What you are here for
The tacos al pastor. Full stop. That is the order, that is the reason, that is the thing you drove across the river for. Pork that has been living its best life on the spit, shaved off with a little char on the edges, a hit of pineapple that is sweet without going syrupy, onion and cilantro, two small corn tortillas doubled up underneath so the whole thing holds together until the last bite. They cost about what a candy bar costs at a gas station. They taste like someone's actual abuela is back there judging your life choices.
Get more than you think you need. These are small, the way real street tacos are small, and you will sandbag yourself ordering three and then standing there sad while everyone around you is on their sixth. A few things worth knowing before you go:
- Order the al pastor, but do not sleep on the carnitas and the lengua if you are even a little adventurous. The lengua is tender in a way that converts skeptics.
- Hit the salsa situation hard. The green one has a slow burn that creeps up on you. Respect it.

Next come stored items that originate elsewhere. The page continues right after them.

(** ** More on the fixed-width reader *)

Lemma FixedWidth_values_returns data coords values :
  FixedWidth_values data coords = Val values →
  Forall2 (fun coord value =>
             in_capacity data coord ∧
             String.list_byte_of_string value
             = take (Z.to_nat (End coord - Start coord))
                    (drop (Z.to_nat (Start coord)) (elems data ++ spare data)))
          coords values.
Proof.
  revert values. induction coords as [|c cs IH]; intros values; simpl.
  - intros [= <-]. constructor.
  - unfold slice_expr. destruct (decide _) as [Hc|Hc]; [|discriminate].
    destruct (FixedWidth_values data cs) as [vs|]; [|discriminate].
    intros [= <-]. constructor; [|by apply IH].
    split; [exact Hc|]. apply String.list_byte_of_string_of_list_byte.
Qed.

Lemma FixedWidth_values_in_capacity data coords :
  Forall (in_capacity data) coords →
  ∃ values, FixedWidth_values data coords = Val values.
Proof.
  induction 1 as [|c cs Hc _ [values IH]]; simpl; [eauto|].
  unfold slice_expr. rewrite decide_True by exact Hc. rewrite IH. eauto.
Qed.

Lemma tiled_le lo coords hi : tiled lo coords hi → (lo ≤ hi)%Z.
Proof.
  revert lo. induction coords as [|c cs IH]; intros lo; simpl.
  - intros ->. lia.
  - intros (_ & Hle & Ht). apply IH in Ht. lia.
Qed.

Lemma FixedWidth_values_tiled data lo coords hi :
  (0 ≤ lo)%Z → tiled lo coords hi → (hi ≤ Z.of_nat (len data))%Z →
  ∃ values, FixedWidth_values data coords = Val values ∧
    mjoin (String.list_byte_of_string <$> values)
    = take (Z.to_nat (hi - lo)) (drop (Z.to_nat lo) (elems data)).
Proof.
  revert lo. induction coords as [|c cs IH]; intros lo Hlo Ht Hhi; simpl in *.
  - subst hi. exists []. split; [reflexivity|]. by rewrite Z.sub_diag.
  - destruct Ht as (Hs & Hle & Ht). pose proof (tiled_le _ _ _ Ht) as Hle'.
    rewrite slice_expr_within by lia.
    destruct (IH (End c)) as (values & -> & Hj); [lia | exact Ht | exact Hhi |].
    eexists. split; [reflexivity|]. rewrite fmap_cons.
    change (mjoin (?x :: ?l)) with (x ++ mjoin l).
    rewrite String.list_byte_of_string_of_list_byte, Hj, Hs.
    replace (Z.to_nat (End c)) with (Z.to_nat lo + Z.to_nat (End c - lo))%nat by lia.
    rewrite <- drop_drop, take_take_drop. f_equal. lia.
Qed.

(** ** More on loading a schema *)

Lemma Unmarshal_items_ext {A} (f g : json → error + A) items :
  (∀ item, f item = g item) → Unmarshal_items f items = Unmarshal_items g items.
Proof.
  intros H. induction items as [|item items IH]; simpl; [reflexivity|].
  rewrite H, IH. reflexivity.
Qed.

Lemma Unmarshal_items_Forall2 {A} (f : json → error + A) items l :
  Unmarshal_items f items = inr l → Forall2 (fun item a => f item = inr a) items l.
Proof.
  revert l. induction items as [|item items IH]; intros l; simpl.
  - intros [= <-]. constructor.
  - destruct (f item) as [|a] eqn:E; [discriminate|].
    destruct (Unmarshal_items f items) as [|l']; [discriminate|].
    intros [= <-]. constructor; auto.
Qed.

Lemma Unmarshal_string_not_missing data target msg :
  Unmarshal_string data target ≠ inl (MissingFieldError msg).
Proof. destruct data; discriminate. Qed.

Lemma RecordDefinition_reader_error_dropped
      (R : gmap string RecordReaderUnmarshalFunc) (F : gmap string FieldTypeUnmarshalFunc)
      name f data :
  RecordDefinition_UnmarshalJSON (<[name := f]> R) F data
  = RecordDefinition_UnmarshalJSON (<[name := without_error f]> R) F data.
Proof.
  unfold RecordDefinition_UnmarshalJSON, GetRecordReaderUnmarshalFunc.
  destruct (Unmarshal_map data) as [|rawRecDef]; [reflexivity|].
  destruct (mustUnmarshalString rawRecDef "Name" EmptyString) as [|recName]; [reflexivity|].
  destruct (unmarshalString rawRecDef "MatchExpression" EmptyString); [reflexivity|].
  destruct (mustUnmarshalString rawRecDef "ReaderName" EmptyString) as [|readerName];
    [reflexivity|].
  destruct (rawRecDef !! "RecordReader") as [rawReader|]; [|reflexivity].
  destruct (Unmarshal_map rawReader); [reflexivity|].
  destruct (decide (name = readerName)) as [->|Hne].
  - rewrite !lookup_insert_eq. unfold without_error.
    destruct (f rawReader) as [recordReader err]. reflexivity.
  - rewrite !lookup_insert_ne by exact Hne. reflexivity.
Qed.

Section Loading.
Context (RecordReaderRegistry : gmap string RecordReaderUnmarshalFunc)
        (FieldTypeRegistry : gmap string FieldTypeUnmarshalFunc).

Lemma FieldDefinition_type_returned data fldDef :
  FieldDefinition_UnmarshalJSON FieldTypeRegistry data = inr fldDef →
  ∃ rawFieldDef typeFunc,
    Unmarshal_map data = inr rawFieldDef ∧
    is_Some (rawFieldDef !! "Name") ∧ is_Some (rawFieldDef !! "TypeName") ∧
    FieldTypeRegistry !! fd_TypeName fldDef = Some typeFunc ∧
    typeFunc (rawFieldDef !! "FieldType") = (fd_FieldType fldDef, None).
Proof.
  unfold FieldDefinition_UnmarshalJSON, GetFieldTypeUnmarshalFunc.
  destruct (Unmarshal_map data) as [|rawFieldDef]; [discriminate|].
  unfold mustUnmarshalString.
  destruct (rawFieldDef !! "Name") as [rawName|] eqn:EN; [|discriminate].
  destruct (Unmarshal_string rawName EmptyString) as [|name]; [discriminate|].
  destruct (rawFieldDef !! "TypeName") as [rawTypeName|] eqn:ET; [|discriminate].
  destruct (Unmarshal_string rawTypeName EmptyString) as [|typeName]; [discriminate|].
  destruct (FieldTypeRegistry !! typeName) as [typeFunc|] eqn:Ereg; [|discriminate].
  destruct (typeFunc (rawFieldDef !! "FieldType")) as [fieldType [e|]] eqn:Ef;
    [discriminate|].
  intros [= <-]. simpl. exists rawFieldDef, typeFunc. rewrite EN, ET. eauto 10.
Qed.

Lemma RecordDefinition_fields_loaded data recDef :
  RecordDefinition_UnmarshalJSON RecordReaderRegistry FieldTypeRegistry data = inr recDef →
  Forall (fun fldDef => ∃ item, FieldDefinition_UnmarshalJSON FieldTypeRegistry item
                                = inr fldDef)
         (FieldDefinitions recDef).
Proof.
  unfold RecordDefinition_UnmarshalJSON.
  destruct (Unmarshal_map data) as [|rawRecDef]; [discriminate|].
  destruct (mustUnmarshalString rawRecDef "Name" EmptyString); [discriminate|].
  destruct (unmarshalString rawRecDef "MatchExpression" EmptyString); [discriminate|].
  destruct (mustUnmarshalString rawRecDef "ReaderName" EmptyString) as [|readerName];
    [discriminate|].
  destruct (rawRecDef !! "RecordReader") as [rawReader|]; [|discriminate].
  destruct (Unmarshal_map rawReader); [discriminate|].
  destruct (GetRecordReaderUnmarshalFunc RecordReaderRegistry readerName) as [|readerFunc];
    [discriminate|].
  destruct (readerFunc rawReader) as [recordReader err].
  destruct (unmarshalString rawRecDef "ParentRecordName" EmptyString); [discriminate|].
  destruct (rawRecDef !! "FieldDefinitions") as [rawFieldDefinitions|];
    [|intros [= <-]; constructor].
  unfold Unmarshal_FieldDefinitions.
  destruct rawFieldDefinitions as [| | | |items|]; try discriminate;
    [intros [= <-]; constructor|].
  destruct (Unmarshal_items (FieldDefinition_UnmarshalJSON FieldTypeRegistry) items)
    as [|fldDefs] eqn:Ei; [discriminate|].
  intros [= <-]. simpl. apply Unmarshal_items_Forall2 in Ei.
  clear -Ei. induction Ei; constructor; eauto.
Qed.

- Grab a Mexican Coke or a Jarritos from the cooler on your way back. It is right there. Use it.
The honest catch
We give this place a 4.5, and I will defend every tenth of that number, but let me be straight with you about the trade-offs, because that is the whole job here. This is not a sit-down experience. Seating is limited and the vibe is fluorescent-lit and functional, not cozy. You order at a counter, you wait, you eat where you can. At peak times, weekend afternoons especially, there is a line, and the line moves at exactly the speed it wants to move at. Nobody is rushing the griddle for you, n'at, and honestly that is part of why the food is what it is.
So plan around it. Go a little off-peak if you can. Bring cash to be safe and keep it simple. Come hungry and a touch patient, because the reward is tacos that genuinely beat half the trendier, pricier Mexican spots dahntahn, made by people who clearly care, for the price of pocket change.
The Pittsburgh City Paper put Las Palmas on its Best Of list, and for once the award and the actual experience line up. This is not a hidden-away curiosity you visit once for the story. This is a place you start working into your week, the spot you send the out-of-town friend to when they say Pittsburgh food is all just sandwiches and fries. Walk past the produce. Trust the counter. Order too many. That is the entire move, and it is one of the best cheap meals in the city.